Keywords: Mesh generation, 3D Generation, Hourglass Transformer, Autoregressive mesh generation
TL;DR: An autoregressive mesh generator based on Hourglass and sliding window attention that exploits the periodicity of a mesh sequence for better efficiency and exceptional performance.
Abstract: Meshes are a fundamental representation of 3D surfaces. However, creating high-quality meshes is a labor-intensive task that requires significant time and expertise in 3D modelling. While a delicate object often requires over $10^4$ faces to be accurately modeled, recent attempts at generating artist-like meshes are limited to $1.6$K faces and heavy discretization of vertex coordinates. Hence, scaling both the maximum face count and vertex coordinate resolution is crucial to producing high-quality meshes of realistic, complex 3D objects. We present Meshtron, a novel autoregressive mesh generation model able to generate meshes with up to 64K faces at 1024-level coordinate resolution --over an order of magnitude higher face count and $8{\times}$ higher coordinate resolution than current state-of-the-art methods. Meshtron's scalability is driven by four key components:
(i) an hourglass neural architecture,
(ii) truncated sequence training,
(iii) sliding window inference,
and (iv) a robust sampling strategy that enforces the order of mesh sequences.

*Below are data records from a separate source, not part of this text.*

Lemma importRow_live fails now riskType duplicateAction linkTo row st :
  (forall n, fails n = None) ->
  aborted st = false ->
  exists o st',
    importRow fails now riskType duplicateAction linkTo row st = (Normal o, st')
    /\ aborted st' = false.
Proof.
  intros Hf Hlive. unfold importRow. destruct (String.eqb riskType "project").
  - unfold importProjectRow.
    destruct (overwriteKey duplicateAction (data row) "risk_name") as [k|];
      [|apply createProjectRisk_live; assumption].
    unfold selectRisk, mbind, Tx_bind.
    rewrite query_runs by (try apply Hf; assumption). cbn [fst snd].
    destruct (selectFirst _ _) as [|existing rest];
      [apply createProjectRisk_live; [assumption | reflexivity]|].
    unfold updateRisk. rewrite query_runs by (try apply Hf; reflexivity).
    eexists _, _; split; reflexivity.
  - unfold importVendorRow.
    destruct (linkedAs "vendor" linkTo) as [vendor_id|];
      [|eexists _, _; split; [reflexivity | exact Hlive]].
    destruct (overwriteKey duplicateAction (data row) "risk_description") as [k|];
      [|apply createVendorRisk_live; assumption].
    unfold selectVendorRisk, mbind, Tx_bind.
    rewrite query_runs by (try apply Hf; assumption). cbn [fst snd].
    destruct (selectFirst _ _) as [|existing rest];
      [apply createVendorRisk_live; [assumption | reflexivity]|].
    unfold updateVendorRisk. rewrite query_runs by (try apply Hf; reflexivity).
    eexists _, _; split; reflexivity.
Qed.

This results in over $50\%$ less training memory, $2.5{\times}$ faster throughput, and better consistency than existing works. Meshtron generates meshes of detailed, complex 3D objects at unprecedented levels of resolution and fidelity, closely resembling those created by professional artists, and opening the door to more realistic generation of detailed 3D assets for animation, gaming, and virtual environments.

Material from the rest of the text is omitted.